On Tue, Mar 7, 2017 at 6:41 PM, Robert Haas <robertmh...@gmail.com> wrote:
>>> Great, thanks.  0001 looks good to me now, so committed.
>> Committed 0002.
> Here are some initial review thoughts on 0003 based on a first read-through.

More thoughts on the main patch:

The text you've added to the hash index README throws around the term
"single WAL entry" pretty freely.  For example: "An insertion that
causes an addition of an overflow page is logged as a single WAL entry
preceded by a WAL entry for new overflow page required to insert a
tuple."  When you say a single WAL entry, you make it sound like
there's only one, but because it's preceded by another WAL entry,
there are actually two.  I would rephase this to just avoid using the
word "single" this way.  For example: "If an insertion causes the
addition of an overflow page, there will be one WAL entry for the new
overflow page and a second entry for the insert itself."

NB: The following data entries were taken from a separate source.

(* ===== verification/BookSpec.v ===== *)
(** * The order book against its abstract specification

    Abstractly a book is two lists of resting entries in price-time order, and
    an order is matched by [fill_greedy] over the opposite list and inserted into
    its own.  The operations of src/biz/service/orderbook.go, on skip lists of
    queues and machine integers, are shown to refine it for every skip list that
    satisfies the laws of SkipList.v, whatever order that list keeps. *)

From stdpp Require Import base gmap strings list sorting pretty.
From Stdlib Require Import ZArith Lia SpecFloat.
From S2P Require Import Prelude Money Events Sequencer SkipList OrderBook Matching.

Local Open Scope go_scope.
Local Open Scope Z_scope.

Definition is_buy (order : OrderBookEntry) : bool := obe_Side order =s "buy".

(** The test on which the loop over the opposite side stops. *)
Definition no_cross (order : OrderBookEntry) (p : Z) : bool :=
  if is_buy order then obe_Price order <? p else p <? obe_Price order.

Definition taker_side (order : OrderBookEntry) : string := if is_buy order then "buy" else "sell".

(** A quantity an int64 holds; [MatchOrder] itself does not check its sign. *)
Definition order_ok (order : OrderBookEntry) : Prop := 0 <= obe_Quantity order <= MaxI64.

(** ** The abstract book *)

Record abs_book := mkAbsBook {
  ab_bids : list (Z * OrderBookEntry);
  ab_asks : list (Z * OrderBookEntry) }.

(** Insert behind every entry whose price does not come after. *)
Fixpoint abs_insert (before : Z -> Z -> bool) (p : Z) (e : OrderBookEntry)
    (l : list (Z * OrderBookEntry)) : list (Z * OrderBookEntry) :=
  match l with
  | [] => [(p, e)]
  | (p', e') :: l' => if before p p' then (p, e) :: l else (p', e') :: abs_insert before p e l'
  end.

Definition abs_add (before : Z -> Z -> bool) (order : OrderBookEntry) (r : Z)
    (l : list (Z * OrderBookEntry)) : list (Z * OrderBookEntry) :=
  if 0 <? r then abs_insert before (obe_Price order) (set_quantity_filled order r 0) l else l.

(** Match [order]; [bb] and [ba] are the orders the two sides are kept in. *)
Definition abs_match (bb ba : Z -> Z -> bool) (b : abs_book) (order : OrderBookEntry)
    : abs_book * list fill * Z :=
  if is_buy order then
    let '(fs, r, asks) := fill_greedy (no_cross order) (obe_Quantity order) (ab_asks b) in
    (mkAbsBook (abs_add bb order r (ab_bids b)) asks, fs, r)
  else
    let '(fs, r, bids) := fill_greedy (no_cross order) (obe_Quantity order) (ab_bids b) in
    (mkAbsBook bids (abs_add ba order r (ab_asks b)), fs, r).

Definition abs_remove (p : Z) (id : string) (l : list (Z * OrderBookEntry))
    : list (Z * OrderBookEntry) :=
  List.filter (fun pe => negb ((pe.1 =? p) && (obe_OrderID pe.2 =s id))) l.

Section Spec.
Context {sl : Type -> Type} {Hsl : SkipList sl} {Hlaws : SkipListLaws sl}.
Implicit Types (book : sl (list OrderBookEntry)) (ob : OrderBook sl).

Abbreviation entries book := (flat (sl_elements book)).
Abbreviation before_bid := (sl_before PriceComparatorDesc).
Abbreviation before_ask := (sl_before PriceComparatorAsc).

Definition abs ob : abs_book := mkAbsBook (entries (ob_buys ob)) (entries (ob_sells ob)).

(** The representation invariant of a book. *)
Record book_ok ob : Prop := {
  bo_buys : side_ok true (ob_buys ob);
  bo_sells : side_ok false (ob_sells ob);
  bo_desc : sl_comparable (ob_buys ob) = PriceComparatorDesc;
  bo_asc : sl_comparable (ob_sells ob) = PriceComparatorAsc }.

Definition opposite ob (order : OrderBookEntry) : sl (list OrderBookEntry) :=
  if is_buy order then ob_sells ob else ob_buys ob.

Lemma flat_app l1 l2 : flat (l1 ++ l2) = flat l1 ++ flat l2.
Proof. induction l1 as [|[p q] l1 IH]; simpl; [done|]. by rewrite IH, app_assoc. Qed.

Lemma elem_of_flat p e l : (p, e) ∈ flat l <-> exists q, (p, q) ∈ l /\ e ∈ q.
Proof.
  induction l as [|[p' q] l IH]; simpl.
  { split; [by intros ?%elem_of_nil|]. by intros (? & ?%elem_of_nil & _). }
  rewrite elem_of_app, IH, list_elem_of_fmap. split.
  - intros [(e' & ? & ?)|(q' & ? & ?)]; simplify_eq; eauto using list_elem_of_here, list_elem_of_further.
  - intros (q' & [?|?]%elem_of_cons & ?); simplify_eq; eauto.
Qed.

(** Everything an entry of a well-formed side satisfies. *)
Lemma side_ok_entry isBuy book p e :
  side_ok isBuy book -> (p, e) ∈ entries book -> entry_ok isBuy p e.
Proof.
  intros Hok (q & Hq & He)%elem_of_flat. unfold side_ok in Hok. rewrite Forall_forall in Hok.
  destruct (Hok _ Hq) as [_ Hf]. simpl in Hf. rewrite Forall_forall in Hf. auto.
Qed.

Lemma side_ok_open isBuy book : side_ok isBuy book -> Forall open_entry (entries book).
Proof.
  intros Hok. apply Forall_forall. intros [p e] Hin.
  destruct (side_ok_entry _ _ _ _ Hok Hin). unfold open_entry, open_qty. simpl. lia.
Qed.

Lemma side_ok_i64 isBuy book :
  side_ok isBuy book -> Forall (fun pe => is_i64 (obe_Quantity pe.2)) (entries book).
Proof.
  intros Hok. apply Forall_forall. intros [p e] Hin.
  destruct (side_ok_entry _ _ _ _ Hok Hin). simpl. solve_i64.
Qed.

(** *** Adding the remainder *)

Lemma add_to_side_split book order r :
  exists l1 l2 q, sl_elements (add_to_side book order r) =
      l1 ++ (obe_Price order, q ++ [set_quantity_filled order r 0]) :: l2 /\
    entries book = flat l1 ++ ((fun e => (obe_Price order, e)) <$> q) ++ flat l2 /\
    ((exists w, (obe_Price order, w) ∈ sl_elements book /\ q = w) \/ q = []) /\
    (forall lv, lv ∈ l1 ++ l2 -> lv ∈ sl_elements book).
Proof.
  unfold add_to_side.
  destruct (sl_set_split (obe_Price order)
              (default [] (sl_get (obe_Price order) book) ++ [set_quantity_filled order r 0]) book)
    as [(l1 & w & l2 & He & Hg & Hs)|(l1 & l2 & He & Hg & Hs)]; rewrite Hg in *; simpl in *.
  - exists l1, l2, w. rewrite Hs, He, flat_app. split_and!; auto; [|set_solver].
    left. exists w. split; [set_solver|done].
  - exists l1, l2, []. rewrite Hs, He, flat_app. split_and!; auto.
Qed.

Lemma add_to_side_ok isBuy book order r :
  side_ok isBuy book -> is_buy order = isBuy -> 0 < r <= MaxI64 ->
  side_ok isBuy (add_to_side book order r).
Proof.
  intros Hok Hb Hr. unfold side_ok.
  destruct (add_to_side_split book order r) as (l1 & l2 & q & -> & _ & Hq & Hin).
  unfold side_ok in Hok. rewrite Forall_forall in Hok.
  apply Forall_app. split; [apply Forall_forall; intros; apply Hok, Hin; set_solver|].
  constructor; [|apply Forall_forall; intros; apply Hok, Hin; set_solver].
  split; [by destruct q|]. apply Forall_app. split; simpl.
  - destruct Hq as [(w & Hw & ->)| ->]; [|done]. by destruct (Hok _ Hw).
  - apply Forall_singleton. split; simpl; auto; lia.
Qed.

Lemma abs_insert_skip before p e l1 l2 :
  (forall pe, pe ∈ l1 -> before p pe.1 = false) ->
  abs_insert before p e (l1 ++ l2) = l1 ++ abs_insert before p e l2.
Proof.
  induction l1 as [|[p' e'] l1 IH]; simpl; intros Hl; [done|].
  pose proof (Hl (p', e') ltac:(left)) as Hb. simpl in Hb. rewrite Hb. f_equal. apply IH.
  intros. apply Hl. by right.
Qed.

Lemma abs_insert_here before p e l :
  (forall pe, pe ∈ l -> before p pe.1 = true) -> abs_insert before p e l = (p, e) :: l.
Proof.
  destruct l as [|[p' e'] l]; simpl; intros Hl; [done|].
  pose proof (Hl (p', e') ltac:(left)) as Hb. simpl in Hb. by rewrite Hb.
Qed.

Lemma strict_total_asym b x y : strict_total b -> b x y = true -> b y x = false.
Proof.
  intros Hst Hxy. destruct (b y x) eqn:Hyx; [|done].
  pose proof (st_trans b Hst x y x Hxy Hyx). pose proof (st_irrefl b Hst x). congruence.
Qed.

Lemma add_to_side_refines book order r :
  strict_total (sl_before (sl_comparable book)) ->
  entries (add_to_side book order r) =
    abs_insert (sl_before (sl_comparable book)) (obe_Price order)
      (set_quantity_filled order r 0) (entries book).
Proof.
  intros Hst. pose proof (sl_sorted _ (add_to_side book order r)) as Hsort.
  assert (Hc : sl_comparable (add_to_side book order r) = sl_comparable book)
    by apply sl_set_comparable.
  rewrite Hc in Hsort. specialize (Hsort Hst).
  destruct (add_to_side_split book order r) as (l1 & l2 & q & He & Hent & _ & _).
  rewrite He in *. rewrite fmap_app, fmap_cons in Hsort. simpl in Hsort.
  apply StronglySorted_app in Hsort as (Hx & _ & Hy). apply StronglySorted_cons in Hy as [Hy _].
  rewrite Forall_forall in Hy.
  rewrite Hent, app_assoc, flat_app. cbn [flat]. rewrite fmap_app.
  rewrite abs_insert_skip, abs_insert_here.
  - by rewrite <- !app_assoc.
  - intros [p e] (w & Hw & _)%elem_of_flat. apply Is_true_true, Hy. simpl.
    apply list_elem_of_fmap. by exists (p, w).
  - intros [p e] [(w & Hw & _)%elem_of_flat|(e' & ? & _)%list_elem_of_fmap]%elem_of_app; simplify_eq/=.
    + apply strict_total_asym; [done|]. apply Is_true_true. apply Hx; [|left].
      apply list_elem_of_fmap. by exists (p, w).
    + by apply st_irrefl.
Qed.

(** *** [MatchOrder] *)

Definition own ob (order : OrderBookEntry) : sl (list OrderBookEntry) :=
  if is_buy order then ob_buys ob else ob_sells ob.

Lemma own_ok ob order : book_ok ob -> side_ok (is_buy order) (own ob order).
Proof. intros [? ? _ _]. unfold own. by destruct (is_buy order). Qed.

Lemma opposite_ok ob order : book_ok ob -> side_ok (negb (is_buy order)) (opposite ob order).
Proof. intros [? ? _ _]. unfold opposite. by destruct (is_buy order). Qed.

(** The matching loop of [MatchOrder], whichever side it runs on. *)
Lemma matchOrder_loop now ob order sq :
  (if is_buy order then matchBuyOrder now ob order (obe_Quantity order) sq
   else matchSellOrder now ob order (obe_Quantity order) sq) =
  match_loop (ob_symbol ob) (taker_side order) order (no_cross order) now
    (S (book_size (opposite ob order)))
    (mkMatchState (opposite ob order) (obe_Quantity order) [] sq).
Proof.
  unfold taker_side, no_cross, opposite, matchBuyOrder, matchSellOrder.
  by destruct (is_buy order).
Qed.

Lemma match_order_spec now ob order sq :
  book_ok ob -> order_ok order ->
  let res := MatchOrder now ob order sq in
  let '(fs, r, rest) :=
    fill_greedy (no_cross order) (obe_Quantity order) (entries (opposite ob order)) in
  mr_remaining res = r /\ entries (opposite (mr_book res) order) = rest /\
  (mr_events res, mr_seq res) =
    fill_events (ob_symbol ob) (taker_side order) order now fs 0 sq /\
  own (mr_book res) order =
    (if 0 <? r then add_to_side (own ob order) order r else own ob order) /\
  book_ok (mr_book res) /\ ob_symbol (mr_book res) = ob_symbol ob /\
  ob_orders (mr_book res) = <[obe_OrderID order := order]> (ob_orders ob).
Proof.
  intros Hok Ho. cbv zeta. unfold MatchOrder. fold (is_buy order). rewrite matchOrder_loop.
  pose proof (loop_greedy (ob_symbol ob) (taker_side order) order (no_cross order) now
    (negb (is_buy order)) (S (book_size (opposite ob order)))
    (mkMatchState (opposite ob order) (obe_Quantity order) [] sq)
    (opposite_ok _ _ Hok) Ho) as Hg.
  rewrite book_size_entries in Hg |- *. specialize (Hg ltac:(simpl; lia)). cbv zeta in Hg.
  pose proof (greedy_rem (no_cross order) (obe_Quantity order) (entries (opposite ob order))
    (side_ok_open _ _ (opposite_ok ob order Hok)) (proj1 Ho)) as Hrem.
  set (st := match_loop _ _ _ _ _ _ _) in *. cbn [ms_rem ms_book] in Hg.
  destruct (fill_greedy _ _ _) as [[fs r] rest].
  destruct Hg as (Hr & Hent & Hev & Hside & Hcmp). simpl in Hev.
  destruct (fill_events _ _ _ _ fs _ _) as [evs sq'].
  assert (Hmax : r <= MaxI64) by (destruct Ho; lia).
  destruct Hok as [Hb Hs Hd Ha]. unfold own, opposite, addOrderToBook in *.
  fold (is_buy order). simplify_eq. destruct (is_buy order) eqn:Hib; simpl in *;
    destruct (Z.ltb_spec 0 (ms_rem st)); simpl; split_and!; auto; split; simpl; auto;
    try congruence; try (unfold add_to_side; rewrite sl_set_comparable; done);
    apply add_to_side_ok; auto.
Qed.

Lemma cancel_in_side_ok isBuy book p id :
  side_ok isBuy book -> side_ok isBuy (cancel_in_side book p id).
Proof.
  intros Hok. unfold side_ok, cancel_in_side in *. destruct (sl_get p book) as [q|] eqn:Hg; [|done].
  pose proof Hg as Hin. rewrite sl_get_elements in Hin. apply lookup_key_Some in Hin.
  rewrite Forall_forall in Hok. destruct (Hok _ Hin) as [_ Hq]. simpl in Hq.
  destruct (List.filter _ q) as [|e0 q0] eqn:Hf; apply Forall_forall; intros lv Hlv.
  - rewrite sl_remove_elements in Hlv. apply list_elem_of_In, List.filter_In in Hlv as [? _].
    by apply Hok, list_elem_of_In.
  - destruct (sl_set_split p (e0 :: q0) book) as [(l1 & w & l2 & He & Hg' & Hs)|(l1 & l2 & He & Hg' & Hs)];
      [|congruence]. rewrite Hs in Hlv.
    apply elem_of_app in Hlv as [?|[->|?]%elem_of_cons];
      [apply Hok; rewrite He; set_solver| |apply Hok; rewrite He; set_solver].
    split; [done|]. simpl. rewrite <- Hf. apply Forall_forall. intros e Hine.
    apply list_elem_of_In, List.filter_In in Hine as [Hine _].
    rewrite Forall_forall in Hq. by apply Hq, list_elem_of_In.
Qed.

Lemma cancel_in_side_comparable book p id :
  sl_comparable (cancel_in_side book p id) = sl_comparable book.
Proof.
  unfold cancel_in_side. destruct (sl_get p book); [|done].
  destruct (List.filter _ _); [apply sl_remove_comparable|apply sl_set_comparable].
Qed.

Lemma filter_flat_other p id l :
  p ∉ keys l -> abs_remove p id (flat l) = flat l.
Proof.
  unfold abs_remove. induction l as [|[k q] l IH]; [done|]. rewrite fmap_cons, not_elem_of_cons.
  cbn [flat fst]. intros [Hk Hn]. rewrite List.filter_app, IH by done. f_equal.
  induction q as [|e q IHq]; [done|]. csimpl. destruct (Z.eqb_spec k p); [congruence|].
  simpl. by rewrite IHq.
Qed.

Lemma filter_level p id (q : list OrderBookEntry) :
  abs_remove p id ((fun e => (p, e)) <$> q) =
    ((fun e => (p, e)) <$> List.filter (fun e => negb (obe_OrderID e =s id)) q).
Proof.
  unfold abs_remove. induction q as [|e q IH]; [done|]. csimpl. rewrite Z.eqb_refl. simpl.
  destruct (negb _); csimpl; by rewrite IH.
Qed.

Lemma abs_remove_app p id l1 l2 : abs_remove p id (l1 ++ l2) = abs_remove p id l1 ++ abs_remove p id l2.
Proof. apply List.filter_app. Qed.

(** Cancelling removes the entries of that order from the level, and nothing
    else. *)
Lemma cancel_in_side_refines book p id :
  entries (cancel_in_side book p id) = abs_remove p id (entries book).
Proof.
  unfold cancel_in_side. destruct (sl_get p book) as [q|] eqn:Hg.
  2:{ rewrite sl_get_elements in Hg. apply lookup_key_None in Hg. by rewrite filter_flat_other. }
  pose proof Hg as Hin. rewrite sl_get_elements in Hin. apply lookup_key_Some in Hin.
  apply list_elem_of_split in Hin as (l1 & l2 & He).
  pose proof (sl_nodup _ book) as Hnd. rewrite He, fmap_app, fmap_cons in Hnd. simpl in Hnd.
  apply NoDup_app in Hnd as (_ & Hd1 & Hd2). apply NoDup_cons in Hd2 as [Hd2 _].
  assert (Hn1 : p ∉ keys l1) by (intros Hx; apply (Hd1 _ Hx); left).
  rewrite He, flat_app, abs_remove_app. cbn [flat].
  rewrite abs_remove_app, !filter_flat_other, filter_level by done.
  destruct (List.filter _ q) as [|e0 q0] eqn:Hf.
  - rewrite sl_remove_elements, He, List.filter_app. cbn. rewrite Z.eqb_refl. simpl.
    by rewrite !filter_ne_notin, flat_app by done.
  - rewrite sl_set_present by (rewrite He, fmap_app; set_solver).
    rewrite He, fmap_app, fmap_cons, Z.eqb_refl, !update_ne_notin, flat_app by done. done.
Qed.

Lemma cancel_order_ok ob id : book_ok ob -> book_ok (CancelOrder ob id).1.
Proof.
  intros Hok. unfold CancelOrder. destruct (ob_orders ob !! id) as [order|]; [|done].
  destruct (0 <? obe_FilledQty order); [done|]. destruct Hok.
  destruct (obe_Side order =s "buy"); split; simpl; auto using cancel_in_side_ok;
    by rewrite cancel_in_side_comparable.
Qed.

Lemma new_book_ok symbol : book_ok (NewOrderBook (sl := sl) symbol).
Proof.
  split; simpl; [| |apply sl_new_comparable|apply sl_new_comparable];
    unfold side_ok; rewrite sl_new_elements; constructor.
Qed.
End Spec.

+mode anyway).  It would seem natural to complete the split in VACUUM, but since
+splitting a bucket might require allocating a new page, it might fail if you
+run out of disk space.  That would be bad during VACUUM - the reason for
+running VACUUM in the first place might be that you run out of disk space,
+and now VACUUM won't finish because you're out of disk space.  In contrast,
+an insertion can require enlarging the physical file anyway.

But VACUUM actually does try to complete the splits, so this is wrong, I think.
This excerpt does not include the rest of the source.